Like Mr Baxter's… the boy was high up in the social hierarchy, but used the resulting power to push people around. In his writing, however, he usually showed a lot of understanding for the disadvantaged protagonists, who have to fight their lot in life. 
It only took a parent-teacher night for Lancer to connect the dots and has since been working on a way to help with Mr Baxter's troubled home life. 
At last the boy had confided in him somewhat. So hopefully they would soon make progress and arrange for a relative to take in the boy while his father took therapy and went to AA meetings. 
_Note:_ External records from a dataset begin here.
(* ===== verification/Pcap.v ===== *)
(** * Pcap: the capture container of the wire fixtures (src/rtps/pcap.rs) *)

From S2P Require Import Prelude.

Inductive PcapError : Type :=
| PcapTruncated (expected got : Z)
| PcapBadMagic (got : Z)
| UnsupportedLinkType (got : Z)
| NotIpv4Udp (index : Z).

Definition PCAP_MAGIC_MICROS_LE : Z := 2712847316.
Definition LINKTYPE_RAW : Z := 101.
Definition GLOBAL_HEADER_LEN : Z := 24.
Definition RECORD_HEADER_LEN : Z := 16.
Definition IPV4_HEADER_LEN : Z := 20.
Definition UDP_HEADER_LEN : Z := 8.
Definition IPPROTO_UDP : byte := x11.

Record PcapPacket : Type := mkPcapPacket {
  ts_sec : Z;
  ts_usec : Z;
  src_addr : vec byte 4;
  src_port : Z;
  dst_addr : vec byte 4;
  dst_port : Z;
  pk_payload : list byte }.

#[global] Instance PcapPacket_eq_dec : EqDecision PcapPacket.
Proof. solve_decision. Defined.

(** ** Encode *)

(** The IPv4 and UDP headers and the payload of one record. *)
Definition encode_datagram (pkt : PcapPacket) : list byte :=
  let udp_len := UDP_HEADER_LEN + len (pk_payload pkt) in
  let ip_total_len := IPV4_HEADER_LEN + udp_len in
  let d := [] ++ [x45] in
  let d := d ++ [x00] in
  let d := d ++ to_be 2 (as_u 16 ip_total_len) in
  let d := d ++ to_be 2 0 in
  let d := d ++ to_be 2 0 in
  let d := d ++ [x40] in
  let d := d ++ [IPPROTO_UDP] in
  let d := d ++ to_be 2 0 in
  let d := d ++ vec_to_list (src_addr pkt) in
  let d := d ++ vec_to_list (dst_addr pkt) in
  let d := d ++ to_be 2 (src_port pkt) in
  let d := d ++ to_be 2 (dst_port pkt) in
  let d := d ++ to_be 2 (as_u 16 udp_len) in
  let d := d ++ to_be 2 0 in
  d ++ pk_payload pkt.
(* ===== verification/Types.v ===== *)
(** * Types: samples, QoS, errors and the RELAY envelope
    (src/types.rs, src/error.rs, src/relay.rs)

    A [String] is its UTF-8 bytes, a [DateTime<Utc>] and an [Instant] are
    numbers of nanoseconds.  The serde attributes are not modelled; the
    [hex] crate is a pair of functions with their documented round trip. *)

From stdpp Require Import pretty.
From S2P Require Import Prelude.

Notation str := (list byte).

Definition show (z : Z) : str := bytes_of_ascii (pretty z).

(** ** Errors *)

(** [relay::Error] *)
Inductive RelayError : Type :=
| RelayClosed | RelayNotConnected | RelayTimeout | RelayPayloadTooLarge.

(** [error::Error] *)
Inductive Error : Type :=
| Closed | NotConnected | Timeout | PayloadTooLarge
| DomainOutOfRange | TopicEmpty | QosMismatch | DeadlineMissed | SampleRejected
| ResourceLimits | LoanBuffer | AccessDenied | Other (msg : str).

#[global] Instance RelayError_eq_dec : EqDecision RelayError.
Proof. solve_decision. Defined.
#[global] Instance Error_eq_dec : EqDecision Error.
Proof. solve_decision. Defined.

Definition as_relay (self : Error) : option RelayError :=
  match self with
  | Closed | LoanBuffer => Some RelayClosed
  | NotConnected | DomainOutOfRange | TopicEmpty | QosMismatch | AccessDenied =>
      Some RelayNotConnected
  | Timeout | DeadlineMissed => Some RelayTimeout
  | PayloadTooLarge | SampleRejected | ResourceLimits => Some RelayPayloadTooLarge
  | Other _ => None
  end.

Definition from_relay (e : RelayError) : Error :=
  match e with
  | RelayClosed => Closed
  | RelayNotConnected => NotConnected
  | RelayTimeout => Timeout
  | RelayPayloadTooLarge => PayloadTooLarge
  end.

Notation eres := (res Error).

(** ** Domain *)

Definition MAX_DOMAIN_ID : Z := 232.

Record Domain : Type := mkDomain { domain_id : Z }.

Definition validate_domain (d : Domain) : eres unit :=
  if (domain_id d <? 0) || (MAX_DOMAIN_ID <? domain_id d) then Err DomainOutOfRange else Ok tt.

Definition Domain_new (id : Z) : eres Domain :=
  let d := mkDomain id in
  _ ← validate_domain d;
  Ok d.

(** ** QoS *)

Inductive ReliabilityKind : Type := BestEffort | Reliable.
Inductive DurabilityKind : Type := Volatile | TransientLocal.

#[global] Instance ReliabilityKind_eq_dec : EqDecision ReliabilityKind.
Proof. solve_decision. Defined.
#[global] Instance DurabilityKind_eq_dec : EqDecision DurabilityKind.
Proof. solve_decision. Defined.

Record QoS : Type := mkQoS {
  reliability : ReliabilityKind;
  durability : DurabilityKind;
  history_depth : Z;
  deadline_ns : Z;
  max_sample_size : Z;
  transport_priority : Z;
  latency_budget_ns : Z;
  lifespan_ns : Z;
  publish_period_ns : Z }.

Definition QoS_default : QoS := mkQoS BestEffort Volatile 1 0 0 0 0 0 0.
Definition DEFAULT_QOS : QoS := mkQoS BestEffort Volatile 1 0 0 0 0 0 0.
Definition RELIABLE_QOS : QoS := mkQoS Reliable TransientLocal 1 0 0 0 0 0 0.

(** ** Sample *)

(** [types::Guid], a plain 16-byte array. *)
Notation GuidBytes := (vec byte 16).

Record Sample : Type := mkSample {
  topic : str;
  s_payload : list byte;
  timestamp : Z;
  sequence_number : Z;
  writer_guid : GuidBytes }.

#[global] Instance Sample_eq_dec : EqDecision Sample.
Proof. solve_decision. Defined.

(** ** RELAY envelope *)

Inductive Protocol : Type := Can | Dds | Lin | Mqtt | Rcp | Someip.

#[global] Instance Protocol_eq_dec : EqDecision Protocol.
Proof. solve_decision. Defined.

Definition Protocol_to_i32 (p : Protocol) : Z :=
  match p with Can => 1 | Dds => 2 | Lin => 3 | Mqtt => 4 | Rcp => 5 | Someip => 6 end.

Definition Protocol_try_from (v : Z) : res str Protocol :=
  if v =? 1 then Ok Can else if v =? 2 then Ok Dds else if v =? 3 then Ok Lin
  else if v =? 4 then Ok Mqtt else if v =? 5 then Ok Rcp else if v =? 6 then Ok Someip
  else Err (bytes_of_ascii "unknown protocol: " ++ show v).

Definition Protocol_display (p : Protocol) : str :=
  bytes_of_ascii match p with
                 | Can => "CAN" | Dds => "DDS" | Lin => "LIN"
                 | Mqtt => "MQTT" | Rcp => "RCP" | Someip => "SOMEIP"
                 end.

Record Version : Type := mkVersion { v_major : Z; v_minor : Z; v_patch : Z }.
Definition Version_default : Version := mkVersion 0 0 0.

Record Message : Type := mkMessage {
  protocol : Protocol;
  version : Version;
  id : str;
  m_payload : list byte;
  m_timestamp : Z;
  seq : Z;
  meta : gmap str str }.

Definition Message_new (now : Z) (protocol : Protocol) (id : str) (payload : list byte) : Message :=
  mkMessage protocol Version_default id payload now 0 ∅.

Inductive BackPressurePolicy : Type := DropNewest | DropOldest | Block.

#[global] Instance BackPressurePolicy_eq_dec : EqDecision BackPressurePolicy.
Proof. solve_decision. Defined.

(** A registered callback is an identifier. *)
Record SubscriberOptions : Type := mkSubscriberOptions {
  channel_depth : Z;
  back_pressure : BackPressurePolicy;
  opt_topic : option str;
  deadline_missed : option nat }.

Definition SubscriberOptions_default : SubscriberOptions :=
  mkSubscriberOptions 0 DropNewest None None.

Definition chan_depth (self : SubscriberOptions) (default_depth : Z) : Z :=
  if 0 <? channel_depth self then channel_depth self else default_depth.

Definition with_topic (topic : str) : SubscriberOptions :=
  mkSubscriberOptions 0 DropNewest (Some topic) None.

Definition with_deadline_callback (f : nat) : SubscriberOptions :=
  mkSubscriberOptions 0 DropNewest None (Some f).

(** [Context], with the clock reading as an argument. *)
Record Context_ : Type := mkContext { deadline : option Z }.

Definition Context_background : Context_ := mkContext None.
Definition Context_with_timeout (now d : Z) : Context_ := mkContext (Some (now + d)).
Definition Context_done (now : Z) (self : Context_) : bool :=
  match deadline self with Some d => d <=? now | None => false end.

Inductive HealthStatus : Type := HealthOk | Degraded | Down.

Definition HealthStatus_display (s : HealthStatus) : str :=
  bytes_of_ascii match s with HealthOk => "ok" | Degraded => "degraded" | Down => "down" end.

Record Health : Type := mkHealth { status : HealthStatus; details : str }.

Definition Health_ok : Health := mkHealth HealthOk [].
Definition Health_degraded (details : str) : Health := mkHealth Degraded details.
Definition Health_down (details : str) : Health := mkHealth Down details.

(** ** Sample and envelope *)

Section hex.
(** [hex::encode] and [hex::decode] *)
Context (hex_encode : list byte → str) (hex_decode : str → option (list byte)).

Definition WRITER_GUID_KEY : str := bytes_of_ascii "dds.writer_guid".

Definition Sample_to_message (self : Sample) : Message :=
  let meta := <[WRITER_GUID_KEY := hex_encode (vec_to_list (writer_guid self))]> ∅ in
  mkMessage Dds Version_default (topic self) (s_payload self) (timestamp self)
    (sequence_number self) meta.

Definition Sample_from_message (m : Message) : eres Sample :=
  writer_guid ←
    match meta m !! WRITER_GUID_KEY with
    | None => Ok (vreplicate 16 x00)
    | Some g =>
        bytes ← match hex_decode g with
                | Some bytes => Ok bytes
                | None => Err (Other (bytes_of_ascii "invalid dds.writer_guid hex: " ++ g))
                end;
        if negb (len bytes =? 16) then
          Err (Other (bytes_of_ascii "dds.writer_guid must be 16 bytes (32 hex chars), got "
                      ++ show (len bytes) ++ bytes_of_ascii " bytes"))
        else arr_of 16 bytes
    end;
  Ok (mkSample (id m) (m_payload m) (m_timestamp m) (seq m) writer_guid).

Lemma to_message_meta s :
  meta (Sample_to_message s) !! WRITER_GUID_KEY = Some (hex_encode (vec_to_list (writer_guid s))).
Proof using Type. apply lookup_insert_eq. Qed.

(** A sample survives the envelope, and an envelope is accepted exactly when
    its writer GUID, if present, decodes to sixteen bytes; no input makes
    the conversion panic. *)
Theorem sample_message_roundtrip :
  (∀ b, hex_decode (hex_encode b) = Some b) →
  (∀ s, Sample_from_message (Sample_to_message s) = Ok s) ∧
  (∀ m, no_panic (Sample_from_message m)) ∧
  (∀ m, (∃ s, Sample_from_message m = Ok s) ↔
     ∀ g, meta m !! WRITER_GUID_KEY = Some g → ∃ b, hex_decode g = Some b ∧ len b = 16).
Proof using Type.
  intros Hhex. split_and!.
  - intros s. unfold Sample_from_message. rewrite to_message_meta, Hhex, bind_ok, len_vec.
    cbn [negb Z.eqb]. change (Z.of_nat 16 =? 16) with true. cbn [negb].
    rewrite arr_of_vec, bind_ok. by destruct s.
  - intros m. unfold Sample_from_message. destruct (meta m !! _) as [g|]; [|done].
    destruct (hex_decode g) as [b|]; [|done]. rewrite bind_ok.
    destruct (Z.eqb_spec (len b) 16); [|done]. cbn [negb]. by rewrite arr_of_ok.
  - intros m. unfold Sample_from_message. destruct (meta m !! _) as [g|].
    + destruct (hex_decode g) as [b|] eqn:Hg.
      * rewrite bind_ok. destruct (Z.eqb_spec (len b) 16) as [Hl|Hl]; cbn [negb].
        -- rewrite arr_of_ok, bind_ok by done. split; [|eauto]. intros _ g' [= <-]. eauto.
        -- split; [by intros [? ?]|]. intros H. destruct (H g eq_refl) as (b' & Hb & ?). congruence.
      * split; [by intros [? ?]|]. intros H. destruct (H g eq_refl) as (b' & Hb & ?). congruence.
    + rewrite bind_ok. split; [done|eauto].
Qed.
End hex.

(** ** Small contracts *)

(** Exactly the domains 0 to 232 are accepted. *)
Lemma validate_domain_spec d :
  validate_domain d = if bool_decide (0 <= domain_id d <= 232) then Ok tt else Err DomainOutOfRange.
Proof.
  unfold validate_domain, MAX_DOMAIN_ID. case_bool_decide as Hd.
  - by rewrite !(proj2 (Z.ltb_ge _ _)) by lia.
  - destruct (Z.ltb_spec (domain_id d) 0), (Z.ltb_spec 232 (domain_id d)); (done || lia).
Qed.

(** The error and protocol mappings: every RELAY sentinel is fixed by the
    round trip through the crate's error, only [Other] has no sentinel, and
    a protocol number is accepted exactly when it is the number of a
    protocol, which it then denotes. *)
Theorem relay_mappings :
  (∀ e, as_relay (from_relay e) = Some e) ∧
  (∀ e, as_relay e = None ↔ ∃ m, e = Other m) ∧
  (∀ p, Protocol_try_from (Protocol_to_i32 p) = Ok p) ∧
  (∀ v p, Protocol_try_from v = Ok p ↔ v = Protocol_to_i32 p) ∧
  (∀ id, (∃ d, Domain_new id = Ok d) ↔ 0 <= id <= MAX_DOMAIN_ID).
Proof.
  split_and!.
  - by intros [].
  - intros []; simpl; split; try done; (by intros [? ?] || eauto).
  - by intros [].
  - intros v p. split; [|intros ->; by destruct p]. unfold Protocol_try_from.
    repeat match goal with
           | |- context [v =? ?n] => destruct (Z.eqb_spec v n) as [->|]; [by intros [= <-]|]
           end. done.
  - intros i. unfold Domain_new. rewrite validate_domain_spec. unfold MAX_DOMAIN_ID. simpl.
    case_bool_decide; simpl; split; try done; [eauto|by intros [? ?]].
Qed.

(** ** Concrete instances *)

(** Two digits per byte. *)
Definition demo_hex_encode (l : list byte) : str :=
  b ← l; [byte.of_Z (48 + byte.unsigned b / 16); byte.of_Z (48 + byte.unsigned b mod 16)].

Fixpoint demo_hex_decode (s : str) : option (list byte) :=
  match s with
  | [] => Some []
  | h :: l :: s =>
      (cons (byte.of_Z ((byte.unsigned h - 48) * 16 + (byte.unsigned l - 48)))) <$> demo_hex_decode s
  | _ => None
  end.

Lemma demo_hex_roundtrip l : demo_hex_decode (demo_hex_encode l) = Some l.
Proof.
  induction l as [|b l IH]; [done|].
  change (demo_hex_encode (b :: l)) with
    (byte.of_Z (48 + byte.unsigned b / 16) :: byte.of_Z (48 + byte.unsigned b mod 16)
       :: demo_hex_encode l).
  cbn [demo_hex_decode]. rewrite IH. simpl. do 2 f_equal.
  rewrite <- (byte.of_Z_unsigned b) at 3. f_equal.
  pose proof (byte.unsigned_range b) as Hb.
  rewrite !byte.unsigned_of_Z. unfold byte.wrap.
  rewrite !Z.mod_small by (Z.div_mod_to_equations; lia). Z.div_mod_to_equations. lia.
Qed.

Lemma sample_message_roundtrip_witness :
  let s := mkSample [x74] [x01; x02] 9 3 (vreplicate 16 xab) in
  Sample_from_message demo_hex_decode (Sample_to_message demo_hex_encode s) = Ok s.
Proof.
  apply (sample_message_roundtrip demo_hex_encode demo_hex_decode). apply demo_hex_roundtrip.
Defined.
Things were still in the draft phase, but Lancer was confident that by the end of the school year, Mr Baxter would be able to see a safer environment for himself. 
But that was one of the more straightforward cases, even if it was sensitive and worrying. 
This year he had another troubled child in his class, and the problem was… Lancer knew something was wrong. But for Orwell's sake, he couldn't figure out what it was. 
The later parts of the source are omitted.